──────── Data section

(* ===== verification/AdminDeploy.v ===== *)
(** Deployments in the administration service, fifth part of [tools/admin_app/main.cpp]:
    the endpoints that check and submit a deployment, and the scheduler of the poller that
    executes due deployments in waves.

    [execute_ext_deployment] releases its lock while it publishes; its two locked parts and
    the waves between them are separate definitions, so that requests can come between.
    [std::ceil] of the product of a count and a percentage over 100 is exact for the
    counts that fit in memory, and is written with integers. *)

From stdpp Require Import sorting.
From S2P Require Import Prelude Text ChatText AdminAuth GatewayConfig InstanceRegistry HttpServer AppHost ChatAdmin AdminQuery AdminState AdminCommands AdminExt.

Definition status_is (status : string) (d : ExtDeploymentRecord) : bool := bool_decide (d_status d = status).
(** A deployment the scheduler may start. *)
Definition startable (d : ExtDeploymentRecord) : bool := status_is "pending" d || status_is "precheck_passed" d.

Definition with_status (status reason : string) (now : Z) (issue : list ExtPrecheckIssue) (d : ExtDeploymentRecord) :
    ExtDeploymentRecord :=
  mkExtDeployment (d_command_id d) (d_artifact_id d) (d_actor d) status reason (d_selector d) (d_selector_specified d)
    (d_run_at_utc d) (d_rollout d) (d_kind d) (d_hook_scope d) (d_stage d) (d_priority d) (d_exclusive_group d)
    (d_target_count d) (d_applied_targets d) (d_issues d ++ issue) (d_created_at_ms d) now.
Definition with_targets (total applied : Z) (d : ExtDeploymentRecord) : ExtDeploymentRecord :=
  mkExtDeployment (d_command_id d) (d_artifact_id d) (d_actor d) (d_status d) (d_status_reason d) (d_selector d)
    (d_selector_specified d) (d_run_at_utc d) (d_rollout d) (d_kind d) (d_hook_scope d) (d_stage d) (d_priority d)
    (d_exclusive_group d) total applied (d_issues d) (d_created_at_ms d) (d_updated_at_ms d).

(** ** Endpoints *)

Definition issue_json (i : ExtPrecheckIssue) : string :=
  jobj [("code"%string, jstr (code i)); ("message"%string, jstr (message i))].
Definition rollout_json (r : ExtRolloutStrategy) : string :=
  jobj [("type"%string, jstr (rollout_type r)); ("waves"%string, jarr (map jnum (waves r)));
        ("rollback_on_failure"%string, bool_json (rollback_on_failure r))].
Definition run_at_json (t : option Z) : string := match t with Some t => jnum t | None => "null" end.

Section endpoints.
Context (order : gmap string ExtDeploymentRecord -> list (string * ExtDeploymentRecord)).
Context (parse : string -> option json) (clock : Clock) (request_id : Z) (auth : AuthContext) (save_ok : bool).

Definition record_precheck (command : ExtCommandSpec) (result : ExtPrecheckResult) (s : AdminState) : AdminState :=
  set_precheck_cache
    (<[command_id command := mkPrecheckRecord command result (now clock)]> (ext_precheck_cache_ (ext s))) s.

(** The checks both endpoints start with; [details] lists the members of a failure. *)
Definition checked_command (command : ExtCommandSpec) (with_count : bool) : M ExtPrecheckResult :=
  s ← get;
  match ext_deployments_ (ext s) !! command_id command with
  | Some _ =>
      bump ext_command_id_conflict_total_ ≫= fun _ =>
      fail clock request_id "409 Conflict" "IDEMPOTENT_REJECTED" "command_id already exists and cannot be reused" "{}"
  | None =>
      let precheck := run_ext_precheck_locked order command s in
      modify (record_precheck command precheck) ≫= fun _ =>
      if pre_ok precheck then mret precheck
      else
        bump ext_precheck_failed_total_ ≫= fun _ =>
        fail clock request_id "409 Conflict" "PRECHECK_FAILED" "precheck failed; deployment blocked"
          (jobj ([("command_id"%string, jstr (command_id command)); ("status"%string, quote +:+ "failed" +:+ quote)]
                 ++ (if with_count then [("target_count"%string, jnum (pre_target_count precheck))] else [])
                 ++ [("issues"%string, jarr (map issue_json (pre_issues precheck)))]))
  end.

Definition parsed_command (request : HttpRequest) (require_run_at : bool) : M ExtCommandSpec :=
  match parse_ext_command_request parse request require_run_at with
  | inl command => mret command
  | inr e => bad_request clock request_id e "{}"
  end.

Definition handle_ext_precheck (request : HttpRequest) : M RouteResponse :=
  command ← parsed_command request false;
  precheck ← checked_command command true;
  mret (json_ok clock request_id
    (jobj [("command_id"%string, jstr (command_id command)); ("status"%string, quote +:+ "precheck_passed" +:+ quote);
           ("target_count"%string, jnum (pre_target_count precheck)); ("issues"%string, "[]"%string);
           ("actor"%string, jstr (actor auth))])).

Definition new_deployment (command : ExtCommandSpec) (artifact : ExtArtifactInventoryItem) (target_count : Z) :
    ExtDeploymentRecord :=
  mkExtDeployment (command_id command) (cmd_artifact_id command) (sanitize_single_line (actor auth)) "pending" EmptyString
    (cmd_selector command) (cmd_selector_specified command) (cmd_run_at_utc command) (cmd_rollout command)
    (kind artifact) (hook_scope artifact) (stage artifact) (priority artifact) (exclusive_group artifact)
    target_count 0 [] (now clock) (now clock).

Definition with_run_at (t : Z) (c : ExtCommandSpec) : ExtCommandSpec :=
  mkExtCommandSpec (command_id c) (cmd_artifact_id c) (cmd_selector c) (cmd_selector_specified c) (Some t) (cmd_rollout c).

Definition handle_ext_deployment_submit (request : HttpRequest) (require_schedule_time : bool) : M RouteResponse :=
  command ← parsed_command request require_schedule_time;
  guard (require_schedule_time || negb (bool_decide (is_Some (cmd_run_at_utc command))))
    (bad_request clock request_id "run_at_utc must be null or omitted for deployments" "{}") ≫= fun _ =>
  let command := if require_schedule_time then command else with_run_at (now clock) command in
  precheck ← checked_command command false;
  s ← get;
  match find_ext_inventory_item_locked (cmd_artifact_id command) (ext s) with
  | None => fail clock request_id "409 Conflict" "PRECHECK_FAILED" "artifact_id not found in inventory" "{}"
  | Some artifact =>
      let deployment := new_deployment command artifact (pre_target_count precheck) in
      modify (fun s => save_ext_deployments_locked save_ok
                         (set_deployments (<[d_command_id deployment := deployment]> (ext_deployments_ (ext s))) s)) ≫= fun _ =>
      mret (mkRouteResponse "202 Accepted" json_type
        (rr_body (json_ok clock request_id
          (jobj [("command_id"%string, jstr (command_id command)); ("status"%string, quote +:+ "pending" +:+ quote);
                 ("target_count"%string, jnum (pre_target_count precheck));
                 ("rollout_strategy"%string, rollout_json (cmd_rollout command));
                 ("run_at_utc"%string, run_at_json (cmd_run_at_utc command))]))))
  end.

End endpoints.

(** ** The scheduler *)

Section scheduler.
Context (HMAC : chars -> chars -> option (list Z)) (cfg : AdminConfig).

Definition set_deployment (id : string) (d : ExtDeploymentRecord) (s : AdminState) : AdminState :=
  set_deployments (<[id := d]> (ext_deployments_ (ext s))) s.

Definition wave_fields (d : ExtDeploymentRecord) (target_ids : list string) (wave_index : nat) (wave_percent : Z)
    (rollback : bool) : params_t :=
  let fields : params_t := list_to_map [
    ("op"%string, if rollback then "ext_rollback"%string else "ext_deploy"%string);
    ("actor"%string, sanitize_single_line (d_actor d));
    ("request_id"%string, "admin-ext-" +:+ d_command_id d +:+ "-wave-" +:+ to_string (Z.of_nat wave_index + 1));
    ("command_id"%string, d_command_id d);
    ("artifact_id"%string, d_artifact_id d);
    ("kind"%string, d_kind d);
    ("stage"%string, d_stage d);
    ("priority"%string, to_string (d_priority d));
    ("exclusive_group"%string, d_exclusive_group d);
    ("hook_scope"%string, join_csv (d_hook_scope d));
    ("rollout_type"%string, rollout_type (d_rollout d));
    ("wave_index"%string, to_string (Z.of_nat wave_index + 1));
    ("wave_percent"%string, to_string wave_percent);
    ("server_ids"%string, join_csv target_ids);
    ("all"%string, "0"%string)] in
  match d_run_at_utc d with Some t => <["run_at_utc"%string := to_string t]> fields | None => fields end.

Definition publish_ext_wave_command (out : Outside) (d : ExtDeploymentRecord) (target_ids : list string)
    (wave_index : nat) (wave_percent : Z) (rollback : bool) (s : AdminState) : AdminState * bool :=
  if negb (redis_ s && redis_available_ s) then (s, false)
  else
    let channel := redis_channel_prefix_ cfg +:+ (if rollback then "fanout:admin:ext:rollback" else "fanout:admin:ext:deploy") in
    let s := set_seq (u64 (request_seq_ s + 1)) s in
    match build_signed_admin_message HMAC cfg (wave_fields d target_ids wave_index wave_percent rollback)
            (issued_at_ms out) (nonce_text out) s with
    | (s, None) => (s, false)
    | (s, Some message) => (add_trace (Published channel message (publish_ok out)) s, publish_ok out)
    end.

(** The first locked part: [None] when there is nothing to execute. *)
Definition begin_ext_deployment (id : string) (now : Z) (save_ok : bool) (s : AdminState) :
    AdminState * option ExtDeploymentRecord :=
  match ext_deployments_ (ext s) !! id with
  | None => (s, None)
  | Some d =>
      if negb (startable d) then (s, None)
      else if match d_run_at_utc d with Some t => u64 (t + ext_max_clock_skew_ms_ cfg) <? now | None => false end then
        (save_ext_deployments_locked save_ok
          (add_counter ext_clock_skew_failed_total_ 1 (add_counter ext_deployments_failed_total_ 1
            (set_deployment id
              (with_status "failed" "clock_skew" now [mkIssue "clock_skew" "run_at_utc exceeded max_clock_skew_ms"] d) s))), None)
      else
        let d := with_status "executing" (d_status_reason d) now [] d in
        (save_ext_deployments_locked save_ok (set_deployment id d s), Some d)
  end.

Definition record_le (a b : InstanceRecord) : Prop := String.leb (instance_id a) (instance_id b) = true.
#[export] Instance record_le_dec a b : Decision (record_le a b).
Proof. unfold record_le. apply _. Defined.

Definition ext_targets (d : ExtDeploymentRecord) (c : Caches) : list string :=
  map instance_id (merge_sort record_le (resolve_ext_targets (d_selector d) (d_selector_specified d) c)).

(** Where a wave ends. *)
Definition wave_end (total : Z) (wave_percent : Z) (applied : Z) : Z :=
  Z.min (Z.max applied ((total * wave_percent + 99) / 100)) total.

(** The loop over the waves, from the targets not yet reached; [outs] has what the waves
    need from outside. *)
Fixpoint run_waves (outs : nat -> Outside) (d : ExtDeploymentRecord) (targets : list string) (wave_index : nat)
    (percents : list Z) (applied_ids : list string) (s : AdminState) :
    AdminState * list string * option ExtPrecheckIssue :=
  match percents with
  | [] => (s, applied_ids, None)
  | wave_percent :: percents =>
      let applied := zlen applied_ids in
      let bounded_end := wave_end (zlen targets) wave_percent applied in
      if bounded_end <=? applied then run_waves outs d targets (S wave_index) percents applied_ids s
      else if (0 <? ext_force_fail_wave_index_ cfg) && (Z.of_nat wave_index + 1 =? ext_force_fail_wave_index_ cfg) then
        (add_counter ext_wave_failed_total_ 1 s, applied_ids,
         Some (mkIssue "wave_forced_failure" ("forced failure at wave " +:+ to_string (Z.of_nat wave_index + 1)
                                              +:+ " by ADMIN_EXT_FORCE_FAIL_WAVE_INDEX")))
      else
        let wave_targets := take (Z.to_nat (bounded_end - applied)) (drop (length applied_ids) targets) in
        match publish_ext_wave_command (outs wave_index) d wave_targets wave_index wave_percent false s with
        | (s, false) =>
            (add_counter ext_wave_failed_total_ 1 s, applied_ids,
             Some (mkIssue "wave_publish_failed" ("failed to publish deployment wave " +:+ to_string (Z.of_nat wave_index + 1))))
        | (s, true) =>
            run_waves outs d targets (S wave_index) percents (applied_ids ++ wave_targets)
              (add_counter ext_deployment_wave_total_ 1 s)
        end
  end.

(** The last locked part. *)
Definition end_ext_deployment (id : string) (now : Z) (save_ok : bool) (rollback_out : Outside) (total : Z)
    (applied_ids : list string) (failure : option ExtPrecheckIssue) (s : AdminState) : AdminState :=
  match ext_deployments_ (ext s) !! id with
  | None => s
  | Some d =>
      let d := with_targets total (zlen applied_ids) d in
      match failure with
      | Some issue =>
          let d := with_status "failed" (code issue) now [issue] d in
          let s := add_counter ext_deployments_failed_total_ 1 (set_deployment id d s) in
          let s :=
            if rollback_on_failure (d_rollout d) && nonempty applied_ids then
              let '(s, ok) := publish_ext_wave_command rollback_out d applied_ids 0 100 true s in
              if ok : bool then add_counter ext_rollbacks_total_ 1 s else s
            else s in
          save_ext_deployments_locked save_ok s
      | None =>
          save_ext_deployments_locked save_ok
            (add_counter ext_deployments_completed_total_ 1 (set_deployment id (with_status "completed" EmptyString now [] d) s))
      end
  end.

(** No target at all. *)
Definition end_without_targets (id : string) (now : Z) (save_ok : bool) (s : AdminState) : AdminState :=
  match ext_deployments_ (ext s) !! id with
  | None => s
  | Some d =>
      save_ext_deployments_locked save_ok
        (add_counter ext_deployments_failed_total_ 1
          (set_deployment id
            (with_status "failed" "target_empty" now
               [mkIssue "target_empty" "selector does not match any live server instance"] d) s))
  end.

(** What one execution needs from outside: the clock at its end, the file, the waves and
    the rollback. *)
Record Execution := mkExecution {
  end_now : Z;
  begin_save : bool;
  end_save : bool;
  wave_out : nat -> Outside;
  roll_out : Outside;
}.

(** What comes after the first locked part. *)
Definition finish_ext_deployment (id : string) (d : ExtDeploymentRecord) (x : Execution) (s : AdminState) : AdminState :=
  let targets := ext_targets d (caches s) in
  if negb (nonempty targets) then end_without_targets id (end_now x) (end_save x) s
  else
    let '(s, applied_ids, failure) := run_waves (wave_out x) d targets 0 (waves (d_rollout d)) [] s in
    end_ext_deployment id (end_now x) (end_save x) (roll_out x) (zlen targets) applied_ids failure s.

Definition execute_ext_deployment (id : string) (now : Z) (x : Execution) (s : AdminState) : AdminState :=
  match begin_ext_deployment id now (begin_save x) s with
  | (s, None) => s
  | (s, Some d) => finish_ext_deployment id d x s
  end.

Definition due (now : Z) (d : ExtDeploymentRecord) : bool :=
  startable d && match d_run_at_utc d with Some t => t <=? now | None => true end.

Definition due_commands (order : gmap string ExtDeploymentRecord -> list (string * ExtDeploymentRecord)) (now : Z)
    (s : AdminState) : list string :=
  map fst (List.filter (fun kv => due now kv.2) (order (ext_deployments_ (ext s)))).

Definition process_ext_deployment_queue (order : gmap string ExtDeploymentRecord -> list (string * ExtDeploymentRecord))
    (now : Z) (xs : string -> Execution) (s : AdminState) : AdminState :=
  let s := add_counter ext_scheduler_runs_total_ 1 s in
  let ids := due_commands order now s in
  let s := add_counter ext_scheduler_due_total_ (zlen ids) s in
  fold_left (fun s id => execute_ext_deployment id now (xs id) s) ids s.

End scheduler.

────────────────

Work task: All lines of the listing that contain the word "quote" should be copied out.

Answer below:
          (jobj ([("command_id"%string, jstr (command_id command)); ("status"%string, quote +:+ "failed" +:+ quote)]
    (jobj [("command_id"%string, jstr (command_id command)); ("status"%string, quote +:+ "precheck_passed" +:+ quote);
          (jobj [("command_id"%string, jstr (command_id command)); ("status"%string, quote +:+ "pending" +:+ quote);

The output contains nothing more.